MATERIAL FOR THIS TASK:
(** * Inkspired landing page: the prompt input, the decorative shapes and [cn]

    A shallow embedding of [src/PromptPage.tsx] (the [PromptInput],
    [ElegantShape] and [PromptPage] components) and of [lib/utils] ([cn]),
    followed by the properties the specification states about them.

    Part I holds the definitions, Part II the theorems. *)

From Stdlib Require Import List NArith ZArith QArith Bool Ascii String Lia.
Import ListNotations.

Local Open Scope list_scope.

(* ================================================================== *)
(** * Part I: definitions *)
(* ================================================================== *)

(** ** JavaScript strings

    A JavaScript string is a sequence of UTF-16 code units.  A code unit is
    kept as an [N]; the whitespace test below is total on [N], so nothing
    depends on the 16-bit bound. *)

Module JS.

Definition code_unit := N.
Definition jsstring := list code_unit.

(** The code units of an ASCII literal. *)
Fixpoint utf16 (s : string) : jsstring :=
  match s with
  | EmptyString => []
  | String a r => N_of_ascii a :: utf16 r
  end.

Fixpoint jsstring_eqb (a b : jsstring) : bool :=
  match a, b with
  | [], [] => true
  | x :: a', y :: b' => N.eqb x y && jsstring_eqb a' b'
  | _, _ => false
  end.

(** [s] is truthy, as a string, when it is not empty. *)
Definition nonEmpty (s : jsstring) : bool :=
  match s with [] => false | _ :: _ => true end.

(** ECMAScript's WhiteSpace and LineTerminator code points: what
    [String.prototype.trim] strips and what the regular expression class
    [\s] matches. *)
Definition isWhiteSpace (c : code_unit) : bool :=
  ((9 <=? c) && (c <=? 13) || (c =? 32) || (c =? 160) || (c =? 5760)
   || (8192 <=? c) && (c <=? 8202)
   || (c =? 8232) || (c =? 8233) || (c =? 8239) || (c =? 8287)
   || (c =? 12288) || (c =? 65279))%N.
(** * gmat-docs-mcp-server: the retrieval core

    A shallow embedding of the chunk splitter and the embedding batcher
    (src/utils/embedder.ts), the cache store (src/utils/cache.ts) and the
    search engine (src/utils/search.ts), and of the code around them:
    the parser's texts and ids (src/utils/parser.ts), the scraper
    (src/utils/scraper.ts), the search tool (src/tools/gmatDocs.ts), the
    server (src/index.ts) and the setup command (src/setup.ts);
    followed by the properties of these components.

    Conventions of the embedding.
    - A JavaScript [number] is a binary64 float: Rocq's primitive [float],
      whose operations are the IEEE 754 ones the language prescribes.
      Lengths, indices and token counts, which the code only ever uses as
      non-negative integers, are [nat]; [topK] is an integer, [Z].
    - A JavaScript string is the list of its code units, [list ascii]
      (code units 0..255).  Literals are written with [lit].
    - A value whose static type is only asserted ([JSON.parse(..) as T]) is
      a [value], the dynamically typed tree the runtime really holds.
    - [throw] is the [Throw] completion; methods of a class take the
      receiver and return the completion together with the receiver.
    - Paths are POSIX paths, and [path.join] normalises them as Node
      does.  A file system gives the content of the regular file that a
      path denotes; a path is resolved against the working directory of
      the process, and paths that lead to the same place denote the
      same file (links are not described, and the directories a path
      names on its way are taken to exist). *)

From Stdlib Require Import String Ascii.
From Stdlib Require Import ZArith Lia Bool List Floats.
From Stdlib Require Import Sorting.Permutation Sorting.Sorted.
From Stdlib Require Uint63 DecimalString.
From Stdlib Require DecimalNat.

Import ListNotations.

(** ** JavaScript strings, exceptions and dynamically typed values *)

Module Js.

Definition jsstring : Type := list ascii.

Definition lit (s : string) : jsstring := list_ascii_of_string s.

(** Decimal rendering of a non-negative integer, as a template literal
    renders it. *)
Definition decimal (n : nat) : jsstring :=
  lit (DecimalString.NilEmpty.string_of_uint (Nat.to_uint n)).

(** WhiteSpace and LineTerminator code units below 256: the characters
    [String.prototype.trim] removes and the regular expression class [\s]
    matches. *)
Definition is_ws (c : ascii) : bool :=
  match N_of_ascii c with
  | 9%N | 10%N | 11%N | 12%N | 13%N | 32%N | 160%N => true
  | _ => false
  end.

Definition newline : ascii := ascii_of_N 10.

Definition is_newline (c : ascii) : bool := N.eqb (N_of_ascii c) 10.

Fixpoint trimStart (s : jsstring) : jsstring :=
  match s with
  | c :: s' => if is_ws c then trimStart s' else s
  | [] => []
  end.

Definition trimEnd (s : jsstring) : jsstring := rev (trimStart (rev s)).

Definition trim (s : jsstring) : jsstring := trimEnd (trimStart s).
Lemma split_rows_lengths data_rows line :
  let n := Z.of_nat (length data_rows) in
  Z.of_nat (length (split_rows data_rows line).1) = clamp_line n line - 1 ∧
  Z.of_nat (length (split_rows data_rows line).2) = n - (clamp_line n line - 1).
Proof.
  intros n. unfold split_rows. cbn [fst snd]. fold n.
  pose proof (clamp_line_range n line ltac:(lia)) as Hk.
  unfold slice_to, slice_from.
  rewrite slice_bound_nonneg by lia.
  rewrite length_take, length_drop. lia.
Qed.

Lemma count_rows_data rows assume_header :
  count_rows rows assume_header
    = Z.of_nat (length (data_rows_of rows assume_header)).
Proof.
  unfold count_rows, data_rows_of.
  destruct rows as [|r rows], assume_header; cbn [length andb]; try done.
  destruct (Z.ltb_spec 0 (Z.of_nat (S (length rows)))); lia.
Qed.

Lemma data_rows_of_written rows assume_header data :
  data_rows_of (csv_records (header_of rows assume_header) data) assume_header
    = match rows with
      | [] => data_rows_of data assume_header
      | _ :: _ => data
      end.
Proof.
  destruct rows as [|r rows], assume_header; cbn; try done.
  by destruct data.
Qed.

End split.

(** ** Paths and the listing *)

Section paths.







Implicit Types folder : gmap string (list (list string)).

Lemma elem_of_list_csv_files folder p :
  p ∈ list_csv_files folder ↔ is_csv p = true ∧ is_Some (folder !! p).
Proof.
  unfold list_csv_files. rewrite merge_sort_Permutation, list_elem_of_filter.
  apply and_iff_compat_l. rewrite list_elem_of_fmap. split.
  - intros ([q rows] & -> & Hin). apply elem_of_map_to_list in Hin.
    by exists rows.
  - intros [rows Hrows]. exists (p, rows). by rewrite elem_of_map_to_list.
Qed.

Lemma NoDup_list_csv_files folder : NoDup (list_csv_files folder).
Proof.
  unfold list_csv_files. rewrite merge_sort_Permutation.
  apply NoDup_filter, NoDup_fst_map_to_list.
Qed.


End paths.

(** ** The file-system monad *)

Section monad.
Context {A B : Type}.
Implicit Types (m : M A) (k : A → M B) (fs : FS).

Lemma bind_Ok m k fs a fs' : m fs = (Ok a, fs') → (m ≫= k) fs = k a fs'.
Proof. unfold mbind, M_bind. by intros ->. Qed.

Lemma bind_Ok_inv m k fs b fs2 :
  (m ≫= k) fs = (Ok b, fs2) →
  ∃ a fs1, m fs = (Ok a, fs1) ∧ k a fs1 = (Ok b, fs2).
Proof.
  unfold mbind, M_bind. destruct (m fs) as [[a|e] fs1]; [eauto|done].
Qed.

End monad.

(** Invert a successful run of a bind: the first step returned [a] in the
    state [fs], and the rest ran from there. *)
Tactic Notation "inv_bind" hyp(H) "as" ident(a) ident(fs) ident(Hs) :=
  apply bind_Ok_inv in H as (a & fs & Hs & H).

(** ** Effects of the helpers *)

Section helpers.
Implicit Types (fs : FS) (folder : gmap string (list (list string))).

Lemma path_infos_of folder h files : path <$> infos_of folder h files = files.
Proof.
  unfold infos_of. rewrite <- list_fmap_compose. apply list_fmap_id.
Qed.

PROBLEM TO SOLVE: Repeat every record exactly, so that nothing is lost or altered.

TASK ANSWER:
(** * Inkspired landing page: the prompt input, the decorative shapes and [cn]

    A shallow embedding of [src/PromptPage.tsx] (the [PromptInput],
    [ElegantShape] and [PromptPage] components) and of [lib/utils] ([cn]),
    followed by the properties the specification states about them.

    Part I holds the definitions, Part II the theorems. *)

From Stdlib Require Import List NArith ZArith QArith Bool Ascii String Lia.
Import ListNotations.

Local Open Scope list_scope.

(* ================================================================== *)
(** * Part I: definitions *)
(* ================================================================== *)

(** ** JavaScript strings

    A JavaScript string is a sequence of UTF-16 code units.  A code unit is
    kept as an [N]; the whitespace test below is total on [N], so nothing
    depends on the 16-bit bound. *)

Module JS.

Definition code_unit := N.
Definition jsstring := list code_unit.

(** The code units of an ASCII literal. *)
Fixpoint utf16 (s : string) : jsstring :=
  match s with
  | EmptyString => []
  | String a r => N_of_ascii a :: utf16 r
  end.

Fixpoint jsstring_eqb (a b : jsstring) : bool :=
  match a, b with
  | [], [] => true
  | x :: a', y :: b' => N.eqb x y && jsstring_eqb a' b'
  | _, _ => false
  end.

(** [s] is truthy, as a string, when it is not empty. *)
Definition nonEmpty (s : jsstring) : bool :=
  match s with [] => false | _ :: _ => true end.

(** ECMAScript's WhiteSpace and LineTerminator code points: what
    [String.prototype.trim] strips and what the regular expression class
    [\s] matches. *)
Definition isWhiteSpace (c : code_unit) : bool :=
  ((9 <=? c) && (c <=? 13) || (c =? 32) || (c =? 160) || (c =? 5760)
   || (8192 <=? c) && (c <=? 8202)
   || (c =? 8232) || (c =? 8233) || (c =? 8239) || (c =? 8287)
   || (c =? 12288) || (c =? 65279))%N.
(** * gmat-docs-mcp-server: the retrieval core

    A shallow embedding of the chunk splitter and the embedding batcher
    (src/utils/embedder.ts), the cache store (src/utils/cache.ts) and the
    search engine (src/utils/search.ts), and of the code around them:
    the parser's texts and ids (src/utils/parser.ts), the scraper
    (src/utils/scraper.ts), the search tool (src/tools/gmatDocs.ts), the
    server (src/index.ts) and the setup command (src/setup.ts);
    followed by the properties of these components.

    Conventions of the embedding.
    - A JavaScript [number] is a binary64 float: Rocq's primitive [float],
      whose operations are the IEEE 754 ones the language prescribes.
      Lengths, indices and token counts, which the code only ever uses as
      non-negative integers, are [nat]; [topK] is an integer, [Z].
    - A JavaScript string is the list of its code units, [list ascii]
      (code units 0..255).  Literals are written with [lit].
    - A value whose static type is only asserted ([JSON.parse(..) as T]) is
      a [value], the dynamically typed tree the runtime really holds.
    - [throw] is the [Throw] completion; methods of a class take the
      receiver and return the completion together with the receiver.
    - Paths are POSIX paths, and [path.join] normalises them as Node
      does.  A file system gives the content of the regular file that a
      path denotes; a path is resolved against the working directory of
      the process, and paths that lead to the same place denote the
      same file (links are not described, and the directories a path
      names on its way are taken to exist). *)

From Stdlib Require Import String Ascii.
From Stdlib Require Import ZArith Lia Bool List Floats.
From Stdlib Require Import Sorting.Permutation Sorting.Sorted.
From Stdlib Require Uint63 DecimalString.
From Stdlib Require DecimalNat.

Import ListNotations.

(** ** JavaScript strings, exceptions and dynamically typed values *)

Module Js.

Definition jsstring : Type := list ascii.

Definition lit (s : string) : jsstring := list_ascii_of_string s.

(** Decimal rendering of a non-negative integer, as a template literal
    renders it. *)
Definition decimal (n : nat) : jsstring :=
  lit (DecimalString.NilEmpty.string_of_uint (Nat.to_uint n)).

(** WhiteSpace and LineTerminator code units below 256: the characters
    [String.prototype.trim] removes and the regular expression class [\s]
    matches. *)
Definition is_ws (c : ascii) : bool :=
  match N_of_ascii c with
  | 9%N | 10%N | 11%N | 12%N | 13%N | 32%N | 160%N => true
  | _ => false
  end.

Definition newline : ascii := ascii_of_N 10.

Definition is_newline (c : ascii) : bool := N.eqb (N_of_ascii c) 10.

Fixpoint trimStart (s : jsstring) : jsstring :=
  match s with
  | c :: s' => if is_ws c then trimStart s' else s
  | [] => []
  end.

Definition trimEnd (s : jsstring) : jsstring := rev (trimStart (rev s)).

Definition trim (s : jsstring) : jsstring := trimEnd (trimStart s).
Lemma split_rows_lengths data_rows line :
  let n := Z.of_nat (length data_rows) in
  Z.of_nat (length (split_rows data_rows line).1) = clamp_line n line - 1 ∧
  Z.of_nat (length (split_rows data_rows line).2) = n - (clamp_line n line - 1).
Proof.
  intros n. unfold split_rows. cbn [fst snd]. fold n.
  pose proof (clamp_line_range n line ltac:(lia)) as Hk.
  unfold slice_to, slice_from.
  rewrite slice_bound_nonneg by lia.
  rewrite length_take, length_drop. lia.
Qed.

Lemma count_rows_data rows assume_header :
  count_rows rows assume_header
    = Z.of_nat (length (data_rows_of rows assume_header)).
Proof.
  unfold count_rows, data_rows_of.
  destruct rows as [|r rows], assume_header; cbn [length andb]; try done.
  destruct (Z.ltb_spec 0 (Z.of_nat (S (length rows)))); lia.
Qed.

Lemma data_rows_of_written rows assume_header data :
  data_rows_of (csv_records (header_of rows assume_header) data) assume_header
    = match rows with
      | [] => data_rows_of data assume_header
      | _ :: _ => data
      end.
Proof.
  destruct rows as [|r rows], assume_header; cbn; try done.
  by destruct data.
Qed.

End split.

(** ** Paths and the listing *)

Section paths.







Implicit Types folder : gmap string (list (list string)).

Lemma elem_of_list_csv_files folder p :
  p ∈ list_csv_files folder ↔ is_csv p = true ∧ is_Some (folder !! p).
Proof.
  unfold list_csv_files. rewrite merge_sort_Permutation, list_elem_of_filter.
  apply and_iff_compat_l. rewrite list_elem_of_fmap. split.
  - intros ([q rows] & -> & Hin). apply elem_of_map_to_list in Hin.
    by exists rows.
  - intros [rows Hrows]. exists (p, rows). by rewrite elem_of_map_to_list.
Qed.

Lemma NoDup_list_csv_files folder : NoDup (list_csv_files folder).
Proof.
  unfold list_csv_files. rewrite merge_sort_Permutation.
  apply NoDup_filter, NoDup_fst_map_to_list.
Qed.


End paths.

(** ** The file-system monad *)

Section monad.
Context {A B : Type}.
Implicit Types (m : M A) (k : A → M B) (fs : FS).

Lemma bind_Ok m k fs a fs' : m fs = (Ok a, fs') → (m ≫= k) fs = k a fs'.
Proof. unfold mbind, M_bind. by intros ->. Qed.

Lemma bind_Ok_inv m k fs b fs2 :
  (m ≫= k) fs = (Ok b, fs2) →
  ∃ a fs1, m fs = (Ok a, fs1) ∧ k a fs1 = (Ok b, fs2).
Proof.
  unfold mbind, M_bind. destruct (m fs) as [[a|e] fs1]; [eauto|done].
Qed.

End monad.

(** Invert a successful run of a bind: the first step returned [a] in the
    state [fs], and the rest ran from there. *)
Tactic Notation "inv_bind" hyp(H) "as" ident(a) ident(fs) ident(Hs) :=
  apply bind_Ok_inv in H as (a & fs & Hs & H).

(** ** Effects of the helpers *)

Section helpers.
Implicit Types (fs : FS) (folder : gmap string (list (list string))).

Lemma path_infos_of folder h files : path <$> infos_of folder h files = files.
Proof.
  unfold infos_of. rewrite <- list_fmap_compose. apply list_fmap_id.
Qed.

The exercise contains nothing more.